With the motif “if you don’t ask you don’t get”, Soanes reached out to a number of high profile black political activists to ask if her students could interview them.
Those who agreed include Leroy Logan, who had founded the Black Police Association, and Alex Wheatle, a British novelist jailed after the 1981 Brixton riot in London. Both their stories had been made into films as part of Steve McQueen’s Small Axe BBC series, with Logan played by John Boyega.
Her students also interviewed Stuart Lawrence, the younger brother of the teenager murdered in a racially motivated attack, Stephen Lawrence. Soanes says these interviews helped students “understand how to create opportunity” and to become “gamechangers”.
When West Suffolk College became part of the Eastern Colleges Group in 2022, Soanes was made head of EDI for the group, overseeing 17 EDI leads.
Presentation matters
Soanes believes that “presentation matters”, and the fact that staff and students in FE “don’t see a lot of leaders who look like me is a big problem”.

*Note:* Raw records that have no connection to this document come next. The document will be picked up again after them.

(* ===== verification/ServeChannel.v ===== *)
(** * Accepting connections

    utils/serve-channel.go: [ListenTCP], [ListenTls] and [ListenUDP] of a [ServerChannel].

    The loop accepts until the first error; every connection or packet is given to the
    handler in a goroutine of its own, which recovers from a panic of the handler. The
    answers of the listener are an input, one per round. *)

From S2P Require Import Prelude GoStrings NetUtils.

Record ServerChannel := mkServerChannel { sc_ip : string; sc_port : Z }.

(** The handler of accept errors is the one that prints them. *)
Definition NewServerChannel (ip : string) (port : Z) : ServerChannel := mkServerChannel ip port.

Inductive protocol := Tls | Tcp.

(** What the loop does in order; a goroutine is started with what it was given. *)
Inductive accept_event {C : Type} :=
| EHandle (c : C)                  (** [go fn(conn)] *)
| EAcceptError (err : string)      (** [errAcceptHandler] *)
| EClose.                          (** [Listener.Close] *)
Arguments accept_event : clear implicits.

(** The rounds of the loop and whether it still accepts after them. *)
Fixpoint accept_loop {C} (p : protocol) (answers : list (string + C)) : list (accept_event C) * bool :=
  match answers with
  | [] => ([], true)
  | inr conn :: answers => let '(es, b) := accept_loop p answers in (EHandle conn :: es, b)
  | inl err :: _ => (EAcceptError err :: match p with Tls => [EClose] | Tcp => [] end, false)
  end.

(** What the two have in common: the error of the listener, or the events of the loop. *)
Definition Listen {C} (p : protocol) (listen : string → Z → option string) (sc : ServerChannel)
    (answers : list (string + C)) : string + list (accept_event C) * bool :=
  match listen (sc_ip sc) (sc_port sc) with
  | Some err => inl err
  | None => inr (accept_loop p answers)
  end.

Definition ListenTCP {C} (net_Listen : string → option string) (sc : ServerChannel)
    (answers : list (string + C)) : string + list (accept_event C) * bool :=
  Listen Tcp (λ ip port, net_Listen (host_port ip port)) sc answers.

Definition ListenTls {C} X509KeyPair AppendCertsFromPEM tls_Listen (certBytes keyBytes : bytes) (sc : ServerChannel)
    (answers : list (string + C)) : string + list (accept_event C) * bool :=
  Listen Tls (λ ip port, match NetUtils.ListenTls X509KeyPair AppendCertsFromPEM tls_Listen ip port certBytes keyBytes with
                         | inl err => Some err
                         | inr _ => None
                         end) sc answers.

(** [ListenUDP]: a packet is what was read into a buffer of 2048 bytes, made anew in every
    round; a longer one is cut. *)
Definition udp_buffer : nat := 2048.

Definition ListenUDP {A} (listen : string → Z → option string) (sc : ServerChannel)
    (answers : list (string + bytes * A)) : string + list (accept_event (bytes * A)) * bool :=
  match listen (sc_ip sc) (sc_port sc) with
  | Some err => inl err
  | None => inr (accept_loop Tcp ((λ a, match a with inl e => inl e | inr (b, addr) => inr (take udp_buffer b, addr) end)
                                    <$> answers))
  end.

(** The goroutine of a connection: a panic of the handler is recovered, so that what the
    handlers of other connections do to [S] does not depend on it. *)
Definition handle {C S} (fn : C → S → S * outcome unit) (c : C) (s : S) : S := (fn c s).1.

(** The handlers in the order in which their goroutines get to run. *)
Definition serve {C S} (fn : C → S → S * outcome unit) (order : list C) (s : S) : S := foldl (λ s c, handle fn c s) s order.

Definition handled {C} (es : list (accept_event C)) : list C :=
  omap (λ e, match e with EHandle c => Some c | _ => None end) es.

(** The connections accepted before the first error. *)
Fixpoint accepted {C} (answers : list (string + C)) : list C :=
  match answers with
  | inr c :: answers => c :: accepted answers
  | _ => []
  end.

(** Every connection accepted before the first error, and no other, is handed to the handler,
    once and in order; the loop goes on exactly when no error has occurred, and the first
    error is reported once, after which a TLS listener, and only that, is closed. *)
Theorem accept_loop_spec {C} p (answers : list (string + C)) es b :
  accept_loop p answers = (es, b) →
  handled es = accepted answers ∧
  (b = true ↔ ∀ e, inl e ∉ answers) ∧
  (∀ e rest, answers = (inr <$> accepted answers) ++ inl e :: rest →
     es = (EHandle <$> accepted answers) ++ EAcceptError e :: match p with Tls => [EClose] | Tcp => [] end).
Proof.
  revert es b. induction answers as [|[err|c] answers IH]; intros es b E; cbn [accept_loop accepted] in *.
  - simplify_eq. split; [done|]. split; [split; [intros _ e; apply not_elem_of_nil|done]|]. by intros e rest ?.
  - simplify_eq. split; [by destruct p|]. split.
    + split; [done|]. intros Hn. by destruct (Hn err); left.
    + intros e rest [= -> ->]. done.
  - destruct (accept_loop p answers) as [es' b'] eqn:E'. simplify_eq.
    destruct (IH es' b eq_refl) as (H1 & H2 & H3). split; [cbn; by f_equal|]. split.
    + rewrite H2. split.
      * intros Hn e [?|?]%elem_of_cons; [done|]. by eapply Hn.
      * intros Hn e Hin. apply (Hn e). by right.
    + intros e rest Eq. cbn [fmap list_fmap app] in Eq |- *. injection Eq as Eq. f_equal. by eapply H3.
Qed.

(** A handler that panics leaves the others as they are: when the handlers of different
    connections touch different parts of the state, each part is what its own handler left,
    in whatever order the goroutines run and whichever of them panic. *)
Theorem serve_isolated {C S} (fn : C → S → S * outcome unit) (part : C → S → S → Prop) order c s :
  (∀ c, Transitive (part c)) → (∀ c, Reflexive (part c)) →
  (∀ c d s, c ≠ d → part c s (fn d s).1) →
  (∀ c s s', part c s s' → part c (fn c s).1 (fn c s').1) →
  NoDup order → c ∈ order → part c (fn c s).1 (serve fn order s).
Proof.
  intros Htr Hrefl Hother Hown Hnd Hc. apply list_elem_of_split in Hc as (l1 & l2 & ->).
  apply NoDup_app in Hnd as (_ & Hd1 & [Hd2 _]%NoDup_cons).
  assert (∀ l s, c ∉ l → part c s (serve fn l s)) as Hpass.
  { intros l. induction l as [|d l IH]; intros s0 Hn; [apply Hrefl|]. apply not_elem_of_cons in Hn as [Hcd Hn].
    etrans; [by apply Hother|]. by apply IH. }
  unfold serve. rewrite foldl_app. cbn [foldl]. fold (serve fn l1 s).
  etrans; [apply Hown, (Hpass l1 s)|by apply Hpass]. intros Hin. apply (Hd1 c Hin). by left.
Qed.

While there is “representation at a lecturer or pastoral support level”, Soanes always sees a “stopping point when it gets to the next level”.
She asks, “are we really supporting people in the coaching and mentoring world to help reshape them? How many colleges are really honing into their diversity demographic, and saying, ‘what are we going to do about this?’ There’s much more we can do.”
Soanes believes there should be “more access and support in colleges linking into communities and charities” to help EDI leads achieve their aims.
She believes that “a lot of” EDI leads “get those doors closed”, as she did when she embarked on building black history into curriculums.
Soanes is worried about the impact on education leaders of certain politicians pushing the ‘Wokerati’ jibe at those who campaign for more diversity in the sector.
But she also believes that “more and more people are joining the dance”.
“I want everyone to feel empowered by telling those powerful stories.”